Saved data entries:

(** * Graph Studio: serializer, layout adapter, session state and autosave

    A shallow embedding of the renderer, [src/renderer/App.tsx] (the
    newer of its two versions; line numbers refer to it), and of the IPC
    handlers of [electron/main.js].

    The renderer is a React component.  Its state cells become the record
    [Session]; a handler is a computation over the [World] (the live
    session, the autosave timer, the clock, the disk, the log of IPC
    requests) that may throw.  A React closure is made explicit: a handler
    takes the session of the render that created it as an argument [c],
    reads the state through [c], and writes to the live session through
    the setters.  The setters record whether a dependency of one of the
    two effects changed; after the handler React renders once with all
    its updates (also after an [await], as React 18 does) and the effects
    whose dependencies changed run.  The timeout of the autosave effect
    carries the session of the render that armed it.

    What the platform provides (JSON, dagre, Node's [path], the verdicts
    of the file system, [crypto.randomUUID]) is the interface [Env];
    the graphs on which [dagre.layout] throws instead of returning are
    the interface [Dagre].

    The notes map, a JavaScript object used as a map, is a [gmap]; node
    ids that name a property of [Object.prototype] are outside the model.
    Numbers are binary64 floats.  An event is taken when the handler of
    the one before has run to its end; the one thing that arrives
    between a request and its use is the answer to a note read.  Not
    modelled: [onConnect] (reactflow's [addEdge]), [graph:saveAs] beyond
    its answer (it is made of calls of Node's [path]), the JSX but for
    the values a render derives for the editors, and the older version
    of App.tsx. *)

From Stdlib Require Import Floats Ascii.
From stdpp Require Import gmap strings list pretty.

Local Open Scope string_scope.

(** ** JavaScript values the code tests for truthiness *)

(** [!s] is false exactly for a non-empty string; [null] and [undefined]
    are [None].  [truthy_string o] is the string when [o] is truthy. *)
Definition truthy_string (o : option string) : option string :=
  match o with
  | Some s => if String.eqb s "" then None else Some s
  | None => None
  end.

(** ** Exceptions *)

Inductive exn :=
| SyntaxError   (* thrown by JSON.parse *)
| TypeError     (* property read on null, call of a non-function *)
| IOError       (* a rejected IPC promise *)
| IllTyped.     (* not an exception of the source: the value violates the
                   unchecked cast [as GraphJson]; the source would go on
                   with an ill-typed value, which this typed model does
                   not follow *)

Inductive result (A : Type) :=
| Ok (a : A)
| Throw (e : exn).
Arguments Ok {A} a.
Arguments Throw {A} e.

Definition rbind {A B} (r : result A) (k : A → result B) : result B :=
  match r with
  | Ok a => k a
  | Throw e => Throw e
  end.

Global Instance result_ret : MRet result := @Ok.
Global Instance result_bind : MBind result := λ A B k r, rbind r k.

Fixpoint rmapM {A B} (f : A → result B) (l : list A) : result (list B) :=
  match l with
  | [] => Ok []
  | a :: l' => rbind (f a) (λ b, rbind (rmapM f l') (λ bs, Ok (b :: bs)))
  end.

(** ** JSON documents *)

#[local] Unset Elimination Schemes.
Inductive json :=
| JNull
| JBool (b : bool)
| JNum (n : float)
| JStr (s : string)
| JArr (items : list json)
| JObj (fields : list (string * json)).
#[local] Set Elimination Schemes.

Fixpoint assoc {V} (k : string) (fields : list (string * V)) : option V :=
  match fields with
  | [] => None
  | (k', v) :: rest => if String.eqb k k' then Some v else assoc k rest
  end.

(** [v.k] for the keys the source reads ([nodes], [edges], [id], [label],
    [tagColor], [source], [target], [directed]): a TypeError on null, the
    own property of an object, undefined ([None]) on anything else. *)
Definition prop (v : json) (k : string) : result (option json) :=
  match v with
  | JNull => Throw TypeError
  | JObj fields => Ok (assoc k fields)
  | _ => Ok None
  end.

(** ToBoolean on a parsed JSON value. *)
Definition js_truthy (v : json) : bool :=
  match v with
  | JNull => false
  | JBool b => b
  | JNum n => negb (PrimFloat.eqb n 0 || PrimFloat.is_nan n)
  | JStr s => negb (String.eqb s "")
  | JArr _ | JObj _ => true
  end.
Lemma elem_of_split_documents (docs : list Document) (chunk : Document) :
  chunk ∈ split_documents splitter docs
  ↔ ∃ page t, page ∈ docs ∧ t ∈ split_text splitter (page_content page)
              ∧ chunk = {| page_content := t; metadata := metadata page |}.
Proof.
  unfold split_documents. rewrite list_elem_of_bind. split.
  - intros (page & (t & -> & Ht)%list_elem_of_fmap & Hpage). by exists page, t.
  - intros (page & t & Hpage & Ht & ->). exists page. split; [|done].
    apply list_elem_of_fmap. by exists t.
Qed.

End chunking_cuts.

(** C5.  The splitter of [build_vectorstore] has maximum 1000 and
    overlap 200, and its separators are, in this order, the paragraph
    break, the line break, the sentence ends, the clause end, the blank
    and the cut between any two characters.  The chunks of a sequence of
    pages are the chunks of the texts of the pages, with the metadata of
    the page, and none is longer than 1000.  Every chunk of a text is cut
    by priority: it is made of whole pieces of the text cut at the first
    separator, or it lies within such a piece that is longer than 1000
    and is cut out of it in the same way with the separators that follow;
    so when no paragraph is over the maximum, every chunk is made of
    whole paragraphs.  The pieces cut at a separator make up the text and
    each but the last ends with the separator.  The chunks leave nothing
    out: each repeats at most 200 characters from the end of the chunk
    before it, and what is new in them, put together, is the text.  A
    text of one to 1000 characters is one chunk, and a span over the
    maximum in which no separator occurs is cut at the maximum length,
    its first 1000 characters being the first chunk. *)
Theorem chunks_within_maximum_boundaries_by_priority :
  (chunk_size text_splitter = 1000 ∧ chunk_overlap text_splitter = 200)
  ∧ (boundary_of <$> separators text_splitter
     = Some <$> [paragraph_break; line_break; sentence_end; sentence_end;
                 sentence_end; clause_end; whitespace; any_character]
     ∧ Sorted le (priority <$> omap boundary_of (separators text_splitter)))
  ∧ (∀ pages chunk,
       chunk ∈ split_documents text_splitter pages
       ↔ ∃ page t, page ∈ pages
                   ∧ t ∈ split_text text_splitter (page_content page)
                   ∧ chunk = {| page_content := t; metadata := metadata page |})
  ∧ (∀ pages,
       Forall (λ chunk, length (page_content chunk) ≤ 1000)
              (split_documents text_splitter pages))
  ∧ (∀ text chunk,
       chunk ∈ split_text text_splitter text →
       length chunk ≤ 1000
       ∧ cut_by_priority text_splitter (separators text_splitter) text chunk)
  ∧ (∀ text chunk,
       Forall (λ piece, length piece ≤ 1000) (split_after [10; 10]%N [] text) →
       chunk ∈ split_text text_splitter text →
       ∃ before window after,
         split_after [10; 10]%N [] text = before ++ window ++ after
         ∧ window ≠ [] ∧ chunk = concat window)
  ∧ (∀ sep text,
       concat (split_after sep [] text) = text
       ∧ Forall (λ piece, piece ≠ []) (split_after sep [] text)
       ∧ ∀ before piece after,
           split_after sep [] text = before ++ piece :: after →
           after ≠ [] → sep `suffix_of` piece)
  ∧ (∀ text,
       ∃ parts : list (str * str),
         split_text text_splitter text = (λ part, part.1 ++ part.2) <$> parts
         ∧ concat parts.*2 = text
         ∧ overlapping text_splitter [] parts)
  ∧ (∀ text,
       text ≠ [] → length text ≤ 1000 → split_text text_splitter text = [text])
  ∧ (∀ text,
       1000 < length text →
       Forall (λ sep, sep = [] ∨ ¬ occurs_in sep text) (separators text_splitter) →
       ∃ rest, split_text text_splitter text = take 1000 text :: rest).
Proof.
  assert (∀ text chunk,
            chunk ∈ split_text text_splitter text →
            length chunk ≤ 1000
            ∧ cut_by_priority text_splitter (separators text_splitter) text chunk)
    as Hcut.
  { intros text chunk Hin. split; [|by apply split_text_with_cut].
    pose proof (split_text_with_within text_splitter (separators text_splitter) text)
      as Hwithin.
    rewrite Forall_forall in Hwithin. apply Hwithin; [simpl; lia|done]. }
  split; [done|]. split.
  { split; [by vm_compute|]. vm_compute. repeat constructor. }
  split; [apply elem_of_split_documents|]. split.
  { intros pages. apply (split_documents_within text_splitter). simpl. lia. }
  split; [exact Hcut|]. split.
  { intros text chunk Hpieces [_ Hchunk]%Hcut. simpl in Hchunk.
    inversion Hchunk as [sep lower text' before window after Hsplit Hwindow
                        |sep lower text' piece chunk' Hpiece Hlong _|]; subst.
    - by exists before, window, after.
    - rewrite Forall_forall in Hpieces. apply Hpieces in Hpiece. simpl in Hlong. lia. }
  split.
  { intros sep text. split; [apply (split_after_concat sep [] text)|].
    split; [apply split_after_nonempty|]. apply split_after_ends. }
  split; [intros text; apply split_text_with_parts|]. split.
  { intros text Hne Hshort. by apply split_text_with_short. }
  intros text Hlong Hseps.
  apply (split_text_with_unbroken text_splitter); [simpl; lia|done|done].
Qed.

(** ** From the retrieved chunks to the citation line *)

Section citation_pipeline.
Context {Vec : Type} `{!Runnable (Vec:=Vec) C}.
(** * Pattern Detector V8.0: the pattern-detection module

    A shallow embedding of [pattern_detectors.py]: the volume analyser
    [analyze_volume_pattern], the four detectors [detect_inside_bar],
    [detect_flat_top], [detect_bull_flag], [detect_cup_handle] and the
    dispatcher [detect_pattern], followed by the properties of the
    specification that concern them.

    Conventions of the embedding.
    - Prices, volumes and scores are exact rationals ([Q]); rounding and
      overflow of binary floating point are not modelled.  The special
      values that numpy arithmetic produces instead of raising (division by
      zero, the mean or maximum of an empty slice) are modelled by [num].
    - A pandas frame is a [list bar]; [iloc] and [slice] follow Python's
      positional indexing with negative offsets, [iloc] raising
      [IndexError] out of range.
    - A Python dict of facts is a [gmap string value].
    - A function body is a statement of the monad [stmt]: it threads the
      two accumulators every function of the module carries (a running
      score and a fact map), and ends in a [return] or an exception.
    - The thresholds of the absent [config.py] are the fields of [config],
      a parameter of every function. *)

From Stdlib Require Import QArith Qminmax Qround Qabs.
From Stdlib Require Import ZifyBool Lia Lqa.
From stdpp Require Import gmap strings list fin_maps.

Local Open Scope Z_scope.

(** ** Numbers *)

Definition Qltb (x y : Q) : bool := negb (Qle_bool y x).

(** A numpy float without rounding: a rational, an infinity, or NaN. *)
Inductive num : Type :=
| Fin (q : Q)
| PInf
| NInf
| NaN.

Module Num.

Definition opp (a : num) : num :=
  match a with
  | Fin x => Fin (- x)
  | PInf => NInf
  | NInf => PInf
  | NaN => NaN
  end.
(** * The model registry of [src/lib/ai/models.ts]

    A shallow embedding of the provider/model registry: presence flags read
    from the environment, the conditionally built static catalog, the merge
    with the OpenAI-compatible (dynamic) catalog, the set of handles without
    tool calling, the start-up choice of the fallback model and [getModel].

    The module is JavaScript, so the embedding keeps what the language does
    with the objects the module builds: strings are sequences of UTF-16 code
    units, an object literal is a list of own properties in enumeration order
    whose prototype is [%Object.prototype%], and a property read that misses
    the own properties continues along the prototype chain. *)

From Stdlib Require Import List NArith ZArith String Ascii Bool Lia.
Import ListNotations.

Set Implicit Arguments.

(** ** JavaScript strings *)

Module JsString.

(** A string value is a finite sequence of 16-bit code units. *)
Definition t := list N.

(** An ASCII literal of the source text. *)
Definition lit (s : string) : t :=
  List.map N_of_ascii (list_ascii_of_string s).

Fixpoint eqb (a b : t) : bool :=
  match a, b with
  | [], [] => true
  | x :: a', y :: b' => N.eqb x y && eqb a' b'
  | _, _ => false
  end.

(** WhiteSpace and LineTerminator code points, the ones
    [String.prototype.trim] strips: TAB, LF, VT, FF, CR, SP, NBSP, U+1680,
    U+2000..U+200A, U+2028, U+2029, U+202F, U+205F, U+3000 and U+FEFF. *)
Definition is_white_space (c : N) : bool :=
  (existsb (N.eqb c)
     [9; 10; 11; 12; 13; 32; 160; 5760; 8232; 8233; 8239; 8287; 12288; 65279]
   || (N.leb 8192 c && N.leb c 8202))%N.

Fixpoint trim_start (s : t) : t :=
  match s with
  | c :: s' => if is_white_space c then trim_start s' else s
  | [] => []
  end.

Definition trim_end (s : t) : t := rev (trim_start (rev s)).

(** [s.trim()] *)
Definition trim (s : t) : t := trim_end (trim_start s).

(** [s.includes(sep)] for a separator of one code unit. *)
Definition includes (sep : N) (s : t) : bool := existsb (N.eqb sep) s.

(** [s.split(sep)] for a separator of one code unit: the pieces between
    the occurrences of [sep], never an empty array. *)
Fixpoint split (sep : N) (s : t) : list t :=
  match s with
  | [] => [[]]
  | c :: s' =>
      if N.eqb c sep then [] :: split sep s'
      else match split sep s' with
           | piece :: pieces => (c :: piece) :: pieces
           | [] => [[c]]
           end
  end.

(** [s.split(sep, limit)]: the array is truncated to [limit] pieces, the
    rest of the string is dropped. *)
Definition split_limit (sep : N) (limit : nat) (s : t) : list t :=
  firstn limit (split sep s).

Definition slash : N := 47%N.

End JsString.

Definition jsstring : Type := JsString.t.
Notation "'js' s" := (JsString.lit s) (at level 1, s at level 0, only parsing).

(** ** Plain objects *)

Module JsObject.

(** The own enumerable string-keyed properties of an object, in the order
    [Object.keys] lists them.  The dynamic catalog reaches this module as an
    object and is taken in that order; every key the module itself adds is
    the name of a first-party provider or of one of its models, none of
    which is an array index, so a write to a new key goes to the end of the
    list. *)
Definition t (V : Type) := list (jsstring * V).

Section Ops.
Variable V : Type.

Definition empty : t V := [].

(** The own property [k], if there is one. *)
Fixpoint own (o : t V) (k : jsstring) : option V :=
  match o with
  | [] => None
  | (k', v) :: o' => if JsString.eqb k k' then Some v else own o' k
  end.

(** [o[k] = v]: an existing own property keeps its place. *)
Fixpoint set (o : t V) (k : jsstring) (v : V) : t V :=
  match o with
  | [] => [(k, v)]
  | (k', v') :: o' =>
      if JsString.eqb k k' then (k', v) :: o' else (k', v') :: set o' k v
  end.

(** The effect of [...src] inside an object literal being built as
    [target]: each own property of [src] is written in turn. *)
Definition spread (target src : t V) : t V :=
  fold_left (fun o kv => set o (fst kv) (snd kv)) src target.

(** [Object.keys(o)] and [Object.values(o)] *)
Definition keys (o : t V) : list jsstring := List.map fst o.
Definition values (o : t V) : list V := List.map snd o.

End Ops.

End JsObject.

Definition Obj (V : Type) : Type := JsObject.t V.

(** ** Values, completions and the prototype chain *)

(** An opaque model handle.  A handle is an object and is compared by
    identity.  Each first-party handle is created once, by one call of its
    provider's constructor with one model id, so the pair names the object;
    the handles of the dynamic catalog are created elsewhere and are known
    here only by their identity.  [Ollama] records the [baseURL] option the
    module passes to [createOllama]; what the library makes of that option
    is not part of the module. *)
Inductive Backend :=
| OpenAI | Google | Anthropic | XAI | OpenRouter
| Ollama (baseURL : jsstring).

Inductive LanguageModel :=
| FirstParty (backend : Backend) (modelId : jsstring)
| Compatible (ref : N).

(** What a property read in this module can evaluate to.  The type of
    [getModel] promises a [LanguageModel]; at run time a read that leaves the
    own properties yields whatever the prototype chain holds. *)
Inductive Value :=
| VUndefined
| VNull
| VString (s : jsstring)
| VNumber (n : Z)
| VModel (h : LanguageModel)
| VObjectPrototype
| VFunctionPrototype
| VBuiltin (intrinsic : string).

Inductive Exception :=
| TypeError
| Error (message : string).

Inductive Completion (A : Type) :=
| Normal (a : A)
| Throw (e : Exception).
Arguments Normal {A} a.
Arguments Throw {A} e.

(** ToBoolean *)
Definition truthy (v : Value) : bool :=
  match v with
  | VUndefined | VNull => false
  | VString s => negb (JsString.eqb s [])
  | VNumber n => negb (Z.eqb n 0)
  | _ => true
  end.

Module Proto.

Local Open Scope string_scope.

(** A function-valued property of [%Object.prototype%]: the key it is
    found under, the intrinsic it holds, and that function's own ["name"]
    and ["length"]. *)
Record method := Method {
  key : string;
  intrinsic : string;
  name : string;
  arity : Z
}.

Description of the task:
Search the entries for the word "lower", then copy every line in which it is found.

Response:
    inversion Hchunk as [sep lower text' before window after Hsplit Hwindow
                        |sep lower text' piece chunk' Hpiece Hlong _|]; subst.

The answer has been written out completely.